%%

(** * The benchmark harness of demo/benchmark_optimization.py

    A shallow embedding of [MetaPromptBenchmark] and [main]: Python
    strings are lists of code points, the outcome dictionaries are finite
    maps from keys to Python values, and everything the script asks of its
    environment (file system, clock, child process, console) is an event of
    a small free monad that a handler answers. *)

From Stdlib Require Import ZArith NArith QArith List Ascii String Lia Bool.
From Stdlib Require Import DecimalString.
From stdpp Require Import gmap strings list fin_maps.

Local Open Scope N_scope.

(** ** Python strings *)

(** A [str] is a sequence of Unicode code points. *)
Definition pystr := list N.

(** An ASCII literal of the source as a [pystr]. *)
Definition lit (s : string) : pystr :=
  List.map N_of_ascii (list_ascii_of_string s).
#[global] Arguments lit : simpl never.

Definition ch_dot : N := 46.
Definition ch_underscore : N := 95.
Definition ch_hyphen : N := 45.
Definition ch_newline : N := 10.

(** [str.isalnum] on the ASCII range: the digits and the letters. *)
Definition is_ascii_alnum (c : N) : bool :=
  ((48 <=? c) && (c <=? 57)) || ((65 <=? c) && (c <=? 90))
  || ((97 <=? c) && (c <=? 122)).

(** The character class [[A-Za-z0-9_.-]] of the specification. *)
Definition ascii_safe (c : N) : bool :=
  is_ascii_alnum c || (c =? ch_underscore) || (c =? ch_dot) || (c =? ch_hyphen).

(** [str.isalnum] on the Latin-1 Supplement block U+0080..U+00FF, from the
    Unicode character database: the ordinal indicators, micro sign,
    superscript digits, vulgar fractions and the accented letters. *)
Definition latin1_isalnum (c : N) : bool :=
  (c =? 170) || (c =? 178) || (c =? 179) || (c =? 181) || (c =? 185)
  || (c =? 186) || ((188 <=? c) && (c <=? 190))
  || ((192 <=? c) && (c <=? 214)) || ((216 <=? c) && (c <=? 246))
  || ((248 <=? c) && (c <=? 255)).

(** [str.lstrip(chars)] for a one-character [chars]. *)
Fixpoint lstrip (c : N) (s : pystr) : pystr :=
  match s with
  | [] => []
  | x :: s' => if x =? c then lstrip c s' else s
  end.

(** [str.isalnum] above the ASCII range is a table of the Unicode database
    the interpreter ships; the harness is embedded over any such table. *)
Class Unicode := { isalnum_high : N -> bool }.

Section Sanitizer.

Context `{Unicode}.

Definition isalnum (c : N) : bool :=
  if c <? 128 then is_ascii_alnum c else isalnum_high c.

(** [\w] of the [re] module on a [str] pattern: alphanumeric or underscore. *)
Definition re_word (c : N) : bool := isalnum c || (c =? ch_underscore).

(** Membership in the negated class [[^\w\-_.]]. *)
Definition re_unsafe (c : N) : bool :=
  negb (re_word c || (c =? ch_hyphen) || (c =? ch_underscore) || (c =? ch_dot)).

(** [re.sub(r'[^\w\-_.]', '_', filename)]. *)
Definition re_sub_unsafe (filename : pystr) : pystr :=
  List.map (fun c => if re_unsafe c then ch_underscore else c) filename.

Definition _sanitize_filename (filename : pystr) : pystr :=
  let safe_name := re_sub_unsafe filename in
  let safe_name := lstrip ch_dot safe_name in
  let safe_name := if decide (safe_name = []) then lit "unnamed" else safe_name in
  take 50 safe_name.

(** What the sanitizer lets through: the class of the specification and the
    alphanumerics above the ASCII range. *)
Definition kept (c : N) : bool :=
  ascii_safe c || ((128 <=? c) && isalnum_high c).

End Sanitizer.

(** The property the specification states for a sanitized name. *)
Definition spec_safe_name (r : pystr) : Prop :=
  forallb ascii_safe r = true /\ (length r <= 50)%nat
  /\ head r <> Some ch_dot /\ r <> [].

%%

* _Exercise directions_
Your task is to list each line of the records with the word "pystr".

* _Answer box_
Definition pystr := list N.
(** An ASCII literal of the source as a [pystr]. *)
Definition lit (s : string) : pystr :=
Fixpoint lstrip (c : N) (s : pystr) : pystr :=
Definition re_sub_unsafe (filename : pystr) : pystr :=
Definition _sanitize_filename (filename : pystr) : pystr :=
Definition spec_safe_name (r : pystr) : Prop :=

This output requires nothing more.